6th November 2023
There are various reactions to strike action, especially concerning striking university staff. Some students are thankful for the absence of their 9am lectures. Others condemn moaning academics for wasting the £9,000 we students pay for our tuition. It is easy to hold a willing ignorance to the real causes of these strikes, allying with the side against those rooting for yourselves, being fooled by misleading headlines driving students against striking staff. So please ask yourself, why are university staff forced to strike so their fundamental rights can be heard? I’ll give you a little hint; it is not because they are a little bit strapped for cash.
As students, we know the basics of what is happening within the university. However, what surprises me is how many people are yet to understand why these things are happening. Of course, your lecturer informs you that lectures are cancelled next week because of said strikes. An unidentifiable group are hoisted around the Sydney Jones. You see a tweet demanding you to ‘not cross the picket line’ emerging on your timeline. But what does this all mean?
The University and College Union (‘UCU’) is a British trade union in further education. They represent over 120,000 academics and support staff. This includes teaching staff, trainers, instructors, researchers, managers, administrators, librarians, technicians, and many more academic-related professional services staff.
In November 2022, we witnessed the biggest strike in the history of higher education. Over 70,000 staff at 150 universities across the UK partook in a three-day strike action over attacks on pay, working conditions and pensions. This strike occurred after UCU members crushingly voted ‘yes’ to industrial action in two national ballots. The union demanded a pay rise to assist the cost-of-living crisis, end insecure contracts, and deal with critically high workloads. As a result, employers imposed a pay rise. However, this was merely worth 3%. On average, university staff contribute two days of additional unpaid work per week. Whilst a third of academic staff are on some form of temporary contract.
In the dispute on pension, the UCU is demanding employers revoke the cuts and restore benefits. The cuts made earlier this year will see the average member lose 35% of their guaranteed future retirement income. For those in the earlier stages of their careers, this loss will regrettably be in the hundreds of thousands of pounds.
According to the UCU general secretary Jo Grady, ‘[university staff] have had enough of falling pay, pension cuts and gig-economy working conditions – all whilst vice-chancellors enjoy lottery win salaries and live it up in their grace and favour mansions’. In what world do you think this is fair?
You may be questioning, as a student, what you could do to help and why this affects you. University vice-chancellors have already called for a rise in tuition fees, increasing the mountain of debt which awaits you after graduation. Through the marketisation of education, worsening conditions are rising for students and staff. Money is being thrown at marketing strategies to attract investors and seduce business sponsors. Surely this means cutbacks are being made in other areas too. Let me jog your memory back to when universities offered students in Manchester accommodation in Liverpool. But hey! I heard HSBC offers a free railcard if you set up a student bank account with them, so don’t worry.

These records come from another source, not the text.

(* ===== verification/SqlAudit.v ===== *)
(** * SqlAudit: audit events in the encrypted store (bondry-store-sqlcipher/src/audit.rs)

    [SqlCipherStore] as an [AuditSink] and its two queries.  Times are nanoseconds since
    the Unix epoch; the table keeps milliseconds. *)

From S2P Require Import Prelude Text Identifiers Json Capability Policy Dispatch Sqlite.

Definition MAX_AUDIT_QUERY_LIMIT : Z := 1000.

Record AuditQueryLimit := mk_audit_limit { audit_limit : Z }.
Inductive AuditQueryLimitError := audit_limit_error.

Definition AuditQueryLimit_new (value : Z) : result AuditQueryLimitError AuditQueryLimit :=
  if (value =? 0) || (MAX_AUDIT_QUERY_LIMIT <? value) then Err audit_limit_error else Ok (mk_audit_limit value).

Record StoredAuditEvent := mk_stored_event { se_sequence : Z; se_event : AuditEvent }.

(** What the queries report; only these two categories occur here besides the statement's
    own failure. *)
Inductive SqlCipherStoreError := StoreDatabase (e : SqlError) | StoreInvalidData | StoreLockUnavailable.

(** [encode_outcome] and [decode_outcome]. *)
Definition encode_outcome (outcome : AuditOutcome) : rstr * option rstr :=
  match outcome with
  | OutCapabilityNotFound => (str "capability_not_found", None)
  | OutDenied NotGranted => (str "denied", Some (str "not_granted"))
  | OutDenied PolicyUnavailable => (str "denied", Some (str "policy_unavailable"))
  | OutStarted => (str "started", None)
  | OutInvalidInput => (str "invalid_input", None)
  | OutSucceeded => (str "succeeded", None)
  | OutHandlerFailed code => (str "handler_failed", Some (as_str code))
  end.

Definition decode_outcome (outcome_kind : rstr) (detail_code : option rstr) : result SqlCipherStoreError AuditOutcome :=
  match detail_code with
  | None =>
      if decide (outcome_kind = str "capability_not_found") then Ok OutCapabilityNotFound
      else if decide (outcome_kind = str "started") then Ok OutStarted
      else if decide (outcome_kind = str "invalid_input") then Ok OutInvalidInput
      else if decide (outcome_kind = str "succeeded") then Ok OutSucceeded
      else Err StoreInvalidData
  | Some detail =>
      if decide (outcome_kind = str "denied") then
        if decide (detail = str "not_granted") then Ok (OutDenied NotGranted)
        else if decide (detail = str "policy_unavailable") then Ok (OutDenied PolicyUnavailable)
        else Err StoreInvalidData
      else if decide (outcome_kind = str "handler_failed") then
        code ← map_err (fun _ => StoreInvalidData) (Identifier_new detail); Ok (OutHandlerFailed code)
      else Err StoreInvalidData
  end.

(** [RawAuditEvent::validate]. *)
Definition validate_event (row : AuditRow) : result SqlCipherStoreError StoredAuditEvent :=
  milliseconds ← ok_or (try_unsigned U64_MAX (ae_occurred_at_ms row)) StoreInvalidData;
  outcome ← decode_outcome (ae_outcome_kind row) (ae_detail_code row);
  invocation ← map_err (fun _ => StoreInvalidData) (Identifier_new (ae_invocation_id row));
  principal ← map_err (fun _ => StoreInvalidData) (Identifier_new (ae_principal_id row));
  adapter ← map_err (fun _ => StoreInvalidData) (Identifier_new (ae_adapter_id row));
  capability ← map_err (fun _ => StoreInvalidData) (Identifier_new (ae_capability_id row));
  Ok (mk_stored_event (ae_sequence row)
        (mk_event (from_millis milliseconds) invocation principal adapter capability outcome)).

(** [INSERT INTO audit_events]: the next sequence number, and the checks on the outcome. *)
Definition outcome_kinds : list rstr :=
  str <$> ["capability_not_found"; "denied"; "started"; "invalid_input"; "succeeded"; "handler_failed"]%string.

Definition sql_insert_event (at_ms : Z) (invocation principal adapter capability kind : rstr) (detail : option rstr)
    : Statement unit := fun db =>
  let detailed := bool_decide (kind = str "denied") || bool_decide (kind = str "handler_failed") in
  if negb (bool_decide (kind ∈ outcome_kinds)) || negb (Bool.eqb detailed (bool_decide (is_Some detail)))
  then Err ConstraintViolation
  else if audit_sequence db =? I64_MAX then Err SqliteFailure
  else let sequence := audit_sequence db + 1 in
       Ok (tt, set_audit (t_audit db ++ [mk_audit_row sequence at_ms invocation principal adapter capability kind detail]) sequence db).

(** [ORDER BY sequence DESC LIMIT ?]: rows are kept in the order of their sequence. *)
Definition sql_recent_events (limit : Z) (db : Database) : list AuditRow :=
  take (Z.to_nat limit) (reverse (t_audit db)).
Definition sql_events_for_principal (principal : rstr) (limit : Z) (db : Database) : list AuditRow :=
  take (Z.to_nat limit) (filter (fun row => ae_principal_id row = principal) (reverse (t_audit db))).

Section audit.
Context `{Env : SqlEnv}.

(** [AuditSink::record]. *)
Definition sq_record (event : AuditEvent) : action SqlCipherStore AuditError unit :=
  occurred_at_ms ← lift (ok_or
    (if ev_occurred_at event <? 0 then None else try_i64 (as_millis (ev_occurred_at event))) AuditUnavailable);
  let '(outcome_kind, detail_code) := encode_outcome (ev_outcome event) in
  _ ← connection AuditUnavailable;
  with_err (fun _ => AuditUnavailable) (sql (sql_insert_event occurred_at_ms (as_str (ev_invocation event))
    (as_str (ev_principal event)) (as_str (ev_adapter event)) (as_str (ev_capability event)) outcome_kind detail_code)).

#[global] Instance SqlCipherStore_AuditSink : AuditSink SqlCipherStore := sq_record.

Definition query_audit_events (query : Database -> list AuditRow)
    : action SqlCipherStore SqlCipherStoreError (list StoredAuditEvent) :=
  _ ← connection StoreLockUnavailable;
  rows ← with_err StoreDatabase (sql (select query));
  lift (collect validate_event rows).

Definition recent_audit_events (limit : AuditQueryLimit) := query_audit_events (sql_recent_events (audit_limit limit)).
Definition audit_events_for_principal (principal : PrincipalId) (limit : AuditQueryLimit) :=
  query_audit_events (sql_events_for_principal (as_str principal) (audit_limit limit)).

(** ** Events written and read back *)

Definition event_wf (e : AuditEvent) : Prop :=
  @Identifier_new KInvocation (as_str (ev_invocation e)) = Ok (ev_invocation e) /\
  @Identifier_new KPrincipal (as_str (ev_principal e)) = Ok (ev_principal e) /\
  @Identifier_new KAdapter (as_str (ev_adapter e)) = Ok (ev_adapter e) /\
  @Identifier_new KCapability (as_str (ev_capability e)) = Ok (ev_capability e) /\
  match ev_outcome e with
  | OutHandlerFailed code => @Identifier_new KHandlerErrorCode (as_str code) = Ok code
  | _ => True
  end.
(** C23: administration crosses the C interface.  On a sound store, every call of the interface
    does to it what the operation of the library does, and leaves in its status and its
    records what the operation answered, for the host to read: the client that was created;
    the token that was issued or came from a rotation, with its secret; whether a token or a
    grant changed; and the lists of clients, tokens, grants and audit events, or their
    length where the room is too small.  After an error the record is blank.  Names and
    labels must not hold a zero, at which their records are cut ([zero_truncates_names]). *)
Theorem administration_crosses_interface m :
  auth_ok (am_store m) -> grants_ok (am_store m) -> times_ok (sq_db (am_store m)) ->
  (forall name out, name_wf name -> plain_text (client_name_str name) ->
    let '(r, m') := create_client name m in
    let '(code, out', store) := bondry_client_create_v1 (Some m) (Some (as_bytes (client_name_str name))) (Some out) in
    store = Some m' /\ tells client_of_record client_zeroed client_error_status r code out') /\
  (forall id enabled, principal_wf id ->
    let '(r, m') := set_client_enabled id enabled m in
    bondry_client_set_enabled_v1 (Some m) (Some (as_bytes (as_str id))) (Z.b2z enabled) =
      (match r with Ok _ => BONDRY_STATUS_OK | Err e => client_error_status e end, Some m')) /\
  (forall client label seconds out, principal_wf client -> label_wf label -> label_plain label -> match seconds with Some s => 0 < s | None => True end ->
    let '(r, m') := issue_token client label (from_secs <$> seconds) m in
    let '(code, out', store) := bondry_token_issue_v1 (Some m) (Some (as_bytes (as_str client))) (label_buffer label) 0 (default 0 seconds) (has seconds) (Some out) in
    store = Some m' /\ tells issued_of_record issued_zeroed token_error_status r code out') /\
  (forall id label seconds out, token_id_wf id -> label_wf label -> label_plain label -> match seconds with Some s => 0 < s | None => True end ->
    let '(r, m') := rotate_token id label (from_secs <$> seconds) m in
    let '(code, out', store) := bondry_token_rotate_v1 (Some m) (Some (as_bytes (token_id_str id))) (label_buffer label) 0 (default 0 seconds) (has seconds) (Some out) in
    store = Some m' /\ tells issued_of_record issued_zeroed token_error_status r code out') /\
  (forall id out, token_id_wf id ->
    let '(r, m') := revoke_token id m in
    bondry_token_revoke_v1 (Some m) (Some (as_bytes (token_id_str id))) (Some out) =
      match r with Ok changed => (BONDRY_STATUS_OK, Some (Z.b2z changed), Some m') | Err e => (token_error_status e, Some 0, Some m') end) /\
  (forall old n, (forall l, (clients m).1 = Ok l -> Forall (fun c => plain_text (client_name_str (client_name c))) l) ->
    let '(r, m') := clients m in
    let '(call, store) := bondry_clients_list_v1 (Some m) (Some old) (Z.of_nat (length old)) (Some n) in
    store = Some m' /\ tells_list client_of_record client_error_status r (length old) call) /\
  (forall client old n, principal_wf client -> (forall l, (tokens_for_client client m).1 = Ok l -> Forall (fun t => label_plain (md_label t)) l) ->
    let '(r, m') := tokens_for_client client m in
    let '(call, store) := bondry_tokens_list_v1 (Some m) (Some (as_bytes (as_str client))) (Some old) (Z.of_nat (length old)) (Some n) in
    store = Some m' /\ tells_list metadata_of_record token_error_status r (length old) call) /\
  (forall g add out, grant_wf g ->
    let '(r, s) := if (add : bool) then add_grant g (am_store m) else remove_grant g (am_store m) in
    update_grant (Some m) (Some (as_bytes (as_str (grant_principal g)))) (Some (as_bytes (as_str (grant_adapter g))))
      (Some (as_bytes (as_str (grant_capability g)))) (Some out) add =
      (match r with Ok _ => BONDRY_STATUS_OK | Err _ => BONDRY_STATUS_UNAVAILABLE end,
       Some (match r with Ok changed => Z.b2z changed | Err _ => 0 end), Some (set_store s m))) /\
  (forall p old n, principal_wf p ->
    tells_list grant_of_record (fun _ => BONDRY_STATUS_UNAVAILABLE) (grants_for_principal p (am_store m)) (length old)
      (bondry_grants_list_v1 (Some m) (Some (as_bytes (as_str p))) (Some old) (Z.of_nat (length old)) (Some n))) /\
  (forall principal limit old n, match principal with Some p => principal_wf p | None => True end -> 0 < limit <= MAX_AUDIT_QUERY_LIMIT ->
    let '(r, s) := (match principal with Some p => audit_events_for_principal p | None => recent_audit_events end) (mk_audit_limit limit) (am_store m) in
    let '(call, store) := audit_query (Some m) ((fun p => as_bytes (as_str p)) <$> principal) 0 limit (Some old) (Z.of_nat (length old)) (Some n) in
    store = Some (set_store s m) /\ tells_list event_of_record store_error_status r (length old) call).
Proof.
  intros Hok Hg Ht. split_and!.
  - intros name out. by apply create_tells.
  - intros id enabled Hid. unfold bondry_client_set_enabled_v1. replace (1 <? Z.b2z enabled) with false by (by destruct enabled).
    rewrite principal_parsed by done. replace (Z.b2z enabled =? 1) with enabled by (by destruct enabled).
    by destruct (set_client_enabled id enabled m) as [[[]|e] m'].
  - intros client label seconds out Hc Hl Hp Hs. apply (issue_or_rotate_tells _ _ _ _ _ _ (OpIssueToken client label (from_secs <$> seconds))); try done.
    + by apply issue_token_effect.
    + unfold issue_request. rewrite label_parsed, expiration_parsed by done. cbn [mbind result_bind]. by rewrite principal_parsed.
  - intros id label seconds out Hi Hl Hp Hs. apply (issue_or_rotate_tells _ _ _ _ _ _ (OpRotateToken id label (from_secs <$> seconds))); try done.
    + by apply rotate_token_effect.
    + unfold issue_request. rewrite label_parsed, expiration_parsed by done. cbn [mbind result_bind]. by rewrite token_id_parsed.
  - intros id out Hi. unfold bondry_token_revoke_v1. rewrite token_id_parsed by done. by destruct (revoke_token id m) as [[|] m'].
  - intros old n Hp. unfold bondry_clients_list_v1. pose proof (fun l => clients_answer m l Hok) as Hl. destruct (clients m) as [r m']. split; [done|].
    apply write_list_tells; [apply client_status_error|]. intros l ->. by apply Hl, Hp.
  - intros client old n Hc Hp. unfold bondry_tokens_list_v1. rewrite principal_parsed by done. pose proof (fun l => tokens_answer client m l Hok) as Hl.
    destruct (tokens_for_client client m) as [r m']. split; [done|]. apply write_list_tells; [apply token_status_error|]. intros l ->. by apply Hl, Hp.
  - intros g add out (Hp & Ha & Hc). unfold update_grant, parse_grant. rewrite principal_parsed by done. cbn [mbind result_bind].
    rewrite !(required_utf8_portable _ _ (identifier_portable _ Ha)) by done. cbn [mbind result_bind]. rewrite Ha. cbn [map_err mbind result_bind].
    rewrite !(required_utf8_portable _ _ (identifier_portable _ Hc)) by done. cbn [mbind result_bind]. rewrite Hc. cbn [map_err mbind result_bind].
    replace (mk_grant (grant_principal g) (grant_adapter g) (grant_capability g)) with g by (by destruct g).
    by destruct (if add then _ else _) as [[changed|] s].
  - intros p old n Hp. unfold bondry_grants_list_v1. rewrite principal_parsed by done. apply write_list_tells; [done|]. intros l. by apply grants_answer.
  - intros principal limit old n Hp Hlim. by apply audit_tells.
Qed.
(* ===== verification/DeliveryStore.v ===== *)
(** * DeliveryStore: the persistence contracts of [bondry-delivery-store]

    The data of delivery.rs and limits.rs, and the trait [DeliveryLog] as a class.
    [DeliveryLogSpec] states what the trait documentation promises of an implementation,
    over an abstract view of its contents; the implementations discharge it and the runtime
    is verified against it.  The replay-protection contract of dedup.rs is in [Dedup]. *)

From S2P Require Import Prelude Text Identifiers.

Inductive StoreDurability := ProcessLocal | Persistent.
#[global] Instance StoreDurability_eq_dec : EqDecision StoreDurability.
Proof. solve_decision. Defined.

(** ** Limits of the persistent stores (limits.rs)

    The [MIN_*] and [MAX_*] constants of a store, and its validated limits; a retention is a
    duration. *)
Record StoreBounds := mk_store_bounds {
  bound_records : Z * Z;
  bound_bytes : Z * Z;
  bound_retention : Z * Z;
}.

Definition DEDUP_STORE_BOUNDS : StoreBounds :=
  mk_store_bounds (1000, 1000000) (1024 * 1024, 128 * 1024 * 1024) (from_secs 86400, from_secs (90 * 86400)).
Definition PERSISTENT_DELIVERY_LOG_BOUNDS : StoreBounds :=
  mk_store_bounds (1000, 1000000) (1024 * 1024, 512 * 1024 * 1024) (from_secs 86400, from_secs (90 * 86400)).

Definition within (range : Z * Z) (x : Z) : bool := in_range range.1 range.2 x.

Record DedupStoreLimits := mk_dedup_limits { dedup_records : Z; dedup_bytes : Z; dedup_retention : Z }.
Inductive DedupStoreLimitsError := DedupLimitRecords | DedupLimitBytes | DedupLimitRetention.

Definition DedupStoreLimits_new (records bytes retention : Z) : result DedupStoreLimitsError DedupStoreLimits :=
  if negb (within (bound_records DEDUP_STORE_BOUNDS) records) then Err DedupLimitRecords
  else if negb (within (bound_bytes DEDUP_STORE_BOUNDS) bytes) then Err DedupLimitBytes
  else if negb (within (bound_retention DEDUP_STORE_BOUNDS) retention) then Err DedupLimitRetention
  else Ok (mk_dedup_limits records bytes retention).

Definition DedupStoreLimits_default : DedupStoreLimits :=
  mk_dedup_limits 100000 (16 * 1024 * 1024) (from_secs (7 * 86400)).

Record PersistentDeliveryLogLimits := mk_delivery_limits { dlog_records : Z; dlog_bytes : Z; dlog_retention : Z }.
Inductive PersistentDeliveryLogLimitsError := DeliveryLimitRecords | DeliveryLimitBytes | DeliveryLimitRetention.

Definition PersistentDeliveryLogLimits_new (records bytes retention : Z)
    : result PersistentDeliveryLogLimitsError PersistentDeliveryLogLimits :=
  if negb (within (bound_records PERSISTENT_DELIVERY_LOG_BOUNDS) records) then Err DeliveryLimitRecords
  else if negb (within (bound_bytes PERSISTENT_DELIVERY_LOG_BOUNDS) bytes) then Err DeliveryLimitBytes
  else if negb (within (bound_retention PERSISTENT_DELIVERY_LOG_BOUNDS) retention) then Err DeliveryLimitRetention
  else Ok (mk_delivery_limits records bytes retention).

Definition PersistentDeliveryLogLimits_default : PersistentDeliveryLogLimits :=
  mk_delivery_limits 100000 (64 * 1024 * 1024) (from_secs (7 * 86400)).

(** ** Delivery records (delivery.rs) *)

Definition PERSISTENT_DELIVERY_RECORD_CHARGE_BYTES : Z := 512.

Inductive DeliveryFailure :=
| Cancelled | DeadlineExceeded | EndpointPolicy | SecretUnavailable
| TransportUnavailable | ReceiverRejected | RetryExhausted | Internal.

Inductive DeliveryResultCategory := ResultSucceeded | ResultFailed | ResultInvalid.

Record DeliveryResultMetadata := mk_result_metadata {
  result_category : DeliveryResultCategory;
  result_bytes : Z;
}.

Inductive DeliveryOutcome :=
| Delivered
| Failed (failure : DeliveryFailure)
| LostOnShutdown
| UnknownAfterCrash.

Inductive DeliveryState :=
| Pending
| Terminal (outcome : DeliveryOutcome).

#[global] Instance DeliveryFailure_eq_dec : EqDecision DeliveryFailure.
Proof. solve_decision. Defined.
#[global] Instance DeliveryResultCategory_eq_dec : EqDecision DeliveryResultCategory.
Proof. solve_decision. Defined.
#[global] Instance DeliveryResultMetadata_eq_dec : EqDecision DeliveryResultMetadata.
Proof. solve_decision. Defined.
#[global] Instance DeliveryOutcome_eq_dec : EqDecision DeliveryOutcome.
Proof. solve_decision. Defined.
#[global] Instance DeliveryState_eq_dec : EqDecision DeliveryState.
Proof. solve_decision. Defined.

Definition is_terminal (s : DeliveryState) : bool :=
  match s with Terminal _ => true | Pending => false end.

Record DeliveryIntent := mk_intent {
  intent_route : RouteId;
  intent_delivery : DeliveryId;
  intent_accepted_at : Z;
}.

Record DeliveryRecord := mk_record {
  rec_intent : DeliveryIntent;
  rec_attempts : Z;
  rec_state : DeliveryState;
  rec_updated_at : Z;
  rec_result : option DeliveryResultMetadata;
}.

#[global] Instance DeliveryIntent_eq_dec : EqDecision DeliveryIntent.
Proof. solve_decision. Defined.
#[global] Instance DeliveryRecord_eq_dec : EqDecision DeliveryRecord.
Proof. solve_decision. Defined.

Definition rec_terminal (r : DeliveryRecord) : bool := is_terminal (rec_state r).

Inductive DeliveryLogError :=
| LogConflict | LogCapacityExhausted | LogNotFound | LogInvalidTransition | LogUnavailable.
#[global] Instance DeliveryLogError_eq_dec : EqDecision DeliveryLogError.
Proof. solve_decision. Defined.

(** The trait [DeliveryLog]; [L] is the state behind the shared reference. *)
Class DeliveryLog (L : Type) := {
  log_durability : L -> StoreDurability;
  insert_intent : DeliveryIntent -> L -> result DeliveryLogError unit * L;
  record_attempt : DeliveryId -> Z -> Z -> L -> result DeliveryLogError unit * L;
  record_outcome : DeliveryId -> DeliveryOutcome -> Z -> option DeliveryResultMetadata -> L ->
    result DeliveryLogError unit * L;
  log_delivery : DeliveryId -> L -> result DeliveryLogError (option DeliveryRecord) * L;
  recover_unfinished : Z -> L -> result DeliveryLogError Z * L;
}.

(** The record an accepted intent starts with, and the two transitions of a record. *)
Definition fresh_record (i : DeliveryIntent) : DeliveryRecord :=
  mk_record i 0 Pending (intent_accepted_at i) None.
Definition attempted_record (r : DeliveryRecord) (attempts updated : Z) : DeliveryRecord :=
  mk_record (rec_intent r) attempts Pending updated None.
Definition terminal_record (r : DeliveryRecord) (o : DeliveryOutcome) (updated : Z)
    (result : option DeliveryResultMetadata) : DeliveryRecord :=
  mk_record (rec_intent r) (rec_attempts r) (Terminal o) updated result.

(** Retention may drop terminal records, and only those. *)
Definition prunes (m m' : gmap DeliveryId DeliveryRecord) : Prop :=
  forall d, m' !! d = m !! d \/
    (m' !! d = None /\ exists r, m !! d = Some r /\ rec_terminal r = true).

(** What the trait's documentation promises: an insert is atomic and never replaces a
    record; attempts strictly increase while pending; a pending delivery moves to
    exactly one terminal outcome.  An update that reports an error may or may not have
    been committed, which is why the runtime reads the record back. *)
Class DeliveryLogSpec (L : Type) `{DeliveryLog L} := {
  log_view : L -> gmap DeliveryId DeliveryRecord;
  insert_intent_spec i l :
    exists m, prunes (log_view l) m /\
    match insert_intent i l with
    | (Ok _, l') => m !! intent_delivery i = None /\
        log_view l' = <[intent_delivery i := fresh_record i]> m
    | (Err _, l') => log_view l' = m
    end;
  record_attempt_spec d n t l :
    (log_view (record_attempt d n t l).2 = log_view l /\ is_ok (record_attempt d n t l).1 = false) \/
    exists r, log_view l !! d = Some r /\ rec_state r = Pending /\ rec_attempts r < n /\
      log_view (record_attempt d n t l).2 = <[d := attempted_record r n t]> (log_view l);
  record_outcome_spec d o t res l :
    (log_view (record_outcome d o t res l).2 = log_view l /\ is_ok (record_outcome d o t res l).1 = false) \/
    exists r, log_view l !! d = Some r /\ rec_state r = Pending /\
      log_view (record_outcome d o t res l).2 = <[d := terminal_record r o t res]> (log_view l);
  log_delivery_spec d l :
    log_view (log_delivery d l).2 = log_view l /\
    forall o, (log_delivery d l).1 = Ok o -> o = log_view l !! d;
  recover_unfinished_spec t l :
    log_durability l = Persistent -> is_ok (recover_unfinished t l).1 = true ->
    forall d r, log_view (recover_unfinished t l).2 !! d = Some r -> rec_state r <> Pending;
}.

Lemma prunes_refl m : prunes m m.
Proof. intros d. by left. Qed.

Lemma prunes_trans m1 m2 m3 : prunes m1 m2 -> prunes m2 m3 -> prunes m1 m3.
Proof.
  intros H12 H23 d. destruct (H23 d) as [->|(-> & r & Hr & Ht)]; [apply H12|].
  right. split; [done|]. destruct (H12 d) as [Heq|(Hn & _)]; [|congruence]. exists r. by rewrite <-Heq.
Qed.

Lemma prunes_pending m m' d r :
  prunes m m' -> m !! d = Some r -> rec_state r = Pending -> m' !! d = Some r.
Proof.
  intros Hp Hr Hs. destruct (Hp d) as [->|(_ & r' & Hr' & Ht)]; [done|].
  rewrite Hr in Hr'. injection Hr' as <-. unfold rec_terminal in Ht. by rewrite Hs in Ht.
Qed.

Lemma prunes_lookup m m' d r : prunes m m' -> m' !! d = Some r -> m !! d = Some r.
Proof. intros Hp Hr. destruct (Hp d) as [<-|(Hn & _)]; [done|congruence]. Qed.

(** ** Histories of a log

    The operations that change a log, and a run of any sequence of them. *)
Inductive LogOp :=
| OpInsert (i : DeliveryIntent)
| OpAttempt (d : DeliveryId) (attempts updated : Z)
| OpOutcome (d : DeliveryId) (o : DeliveryOutcome) (updated : Z) (res : option DeliveryResultMetadata).

Definition log_apply `{DeliveryLog L} (op : LogOp) (l : L) : result DeliveryLogError unit * L :=
  match op with
  | OpInsert i => insert_intent i l
  | OpAttempt d n t => record_attempt d n t l
  | OpOutcome d o t res => record_outcome d o t res l
  end.

Definition log_run `{DeliveryLog L} (ops : list LogOp) (l : L) : L :=
  foldl (fun l op => (log_apply op l).2) l ops.

(** The operation decided the fate of delivery [d]. *)
Definition settles (d : DeliveryId) (op : LogOp) : Prop :=
  match op with OpOutcome d' _ _ _ => d' = d | _ => False end.

(** One operation keeps a pending record, with its intent and no fewer attempts. *)
Lemma log_apply_pending `{DeliveryLogSpec L} op (l : L) d r :
  log_view l !! d = Some r -> rec_state r = Pending -> ~ settles d op ->
  exists r', log_view (log_apply op l).2 !! d = Some r' /\ rec_state r' = Pending /\
    rec_intent r' = rec_intent r /\ rec_attempts r <= rec_attempts r'.
Proof.
  intros Hr Hs Hop. destruct op as [i|d' n t|d' o t res]; simpl in *.
  - destruct (insert_intent_spec i l) as (m & Hp & Hi). pose proof (prunes_pending _ _ _ _ Hp Hr Hs) as Hm.
    destruct (insert_intent i l) as [[[]|e] l']; simpl in *; exists r.
    + destruct Hi as [Hn ->]. rewrite lookup_insert_ne by congruence. auto with lia.
    + rewrite Hi. auto with lia.
  - destruct (record_attempt_spec d' n t l) as [[-> _]|(r0 & Hr0 & _ & Hlt & ->)]; [exists r; auto with lia|].
    destruct (decide (d = d')) as [-> |Hne].
    + rewrite lookup_insert_eq. rewrite Hr in Hr0. injection Hr0 as <-.
      eexists. split; [done|]. simpl. auto with lia.
    + rewrite lookup_insert_ne by done. exists r. auto with lia.
  - destruct (record_outcome_spec d' o t res l) as [[-> _]|(r0 & _ & _ & ->)]; exists r; [auto with lia|].
    rewrite lookup_insert_ne by done. auto with lia.
Qed.

(** A pending delivery is never lost.  Against any log that keeps the trait's
    contract, whatever operations run after a delivery was accepted, in any number
    and with any of them failing, its record is still there with the same intent and
    never fewer attempts, until an outcome is recorded for that very delivery. *)
Theorem log_keeps_pending `{DeliveryLogSpec L} ops (l : L) d r :
  log_view l !! d = Some r -> rec_state r = Pending -> Forall (fun op => ~ settles d op) ops ->
  exists r', log_view (log_run ops l) !! d = Some r' /\ rec_state r' = Pending /\
    rec_intent r' = rec_intent r /\ rec_attempts r <= rec_attempts r'.
Proof.
  revert l r. induction ops as [|op ops IH]; intros l r Hr Hs Hops; simpl.
  { exists r. auto with lia. }
  apply Forall_cons in Hops as [Hop Hops].
  destruct (log_apply_pending op l d r Hr Hs Hop) as (r1 & Hr1 & Hs1 & Hi1 & Ha1).
  destruct (IH _ r1 Hr1 Hs1 Hops) as (r2 & Hr2 & Hs2 & Hi2 & Ha2).
  exists r2. rewrite Hi2, Hi1. auto with lia.
Qed.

Student Officer, Kathryn Manley, shares her thoughts on the strikes.
Students are not getting the experience they deserve, and it’s not because of striking staff or their lectures. It’s because they are being used as cash cows and as a way to increase profit. From the gender, ethnic and disability pay gaps to the casualisation of workers, the exploitative way that Post Graduate Research (PhD) students are being treated, as well as staff not getting the pensions they deserve. University staff are truly being treated abysmally, and students are seeing the impact.Kathryn Manley – Deputy President of the Guild
Here are a few ideas if you are a student and wish to show solidarity with striking staff but need to know how.
First, avoid crossing the picket line. A picket line is where workers and union reps stand outside a workplace, informing others why they are striking. By not going to university on the days when strike action is taking place, you are not crossing the picket line, exemplifying how you support the strike.
Second, convince others to support the strike. This can be done through the power of speech, informing your friends to read up on the strike action. One retweet goes along with the power of social media. Third, pressure the university by writing to your vice chancellor or an MP. Fourth, sign the National Union of Students letter to employer organisations for University Staff.
I say to all students out there, please continue to stand in solidarity with striking staff and all those across the higher education sector. Please visit staff on the picket lines, come along to teach-outs, attend rallies, email senior management and tell your lecturers you support the strikes.Kathryn Manley – Deputy President of the Guild
By showing solidarity, you are supporting staff and your fellow students too! Staff working conditions are students’ learning conditions.
You know what, I think Marx was onto something pretty big when he said, ‘workers of the world, unite.’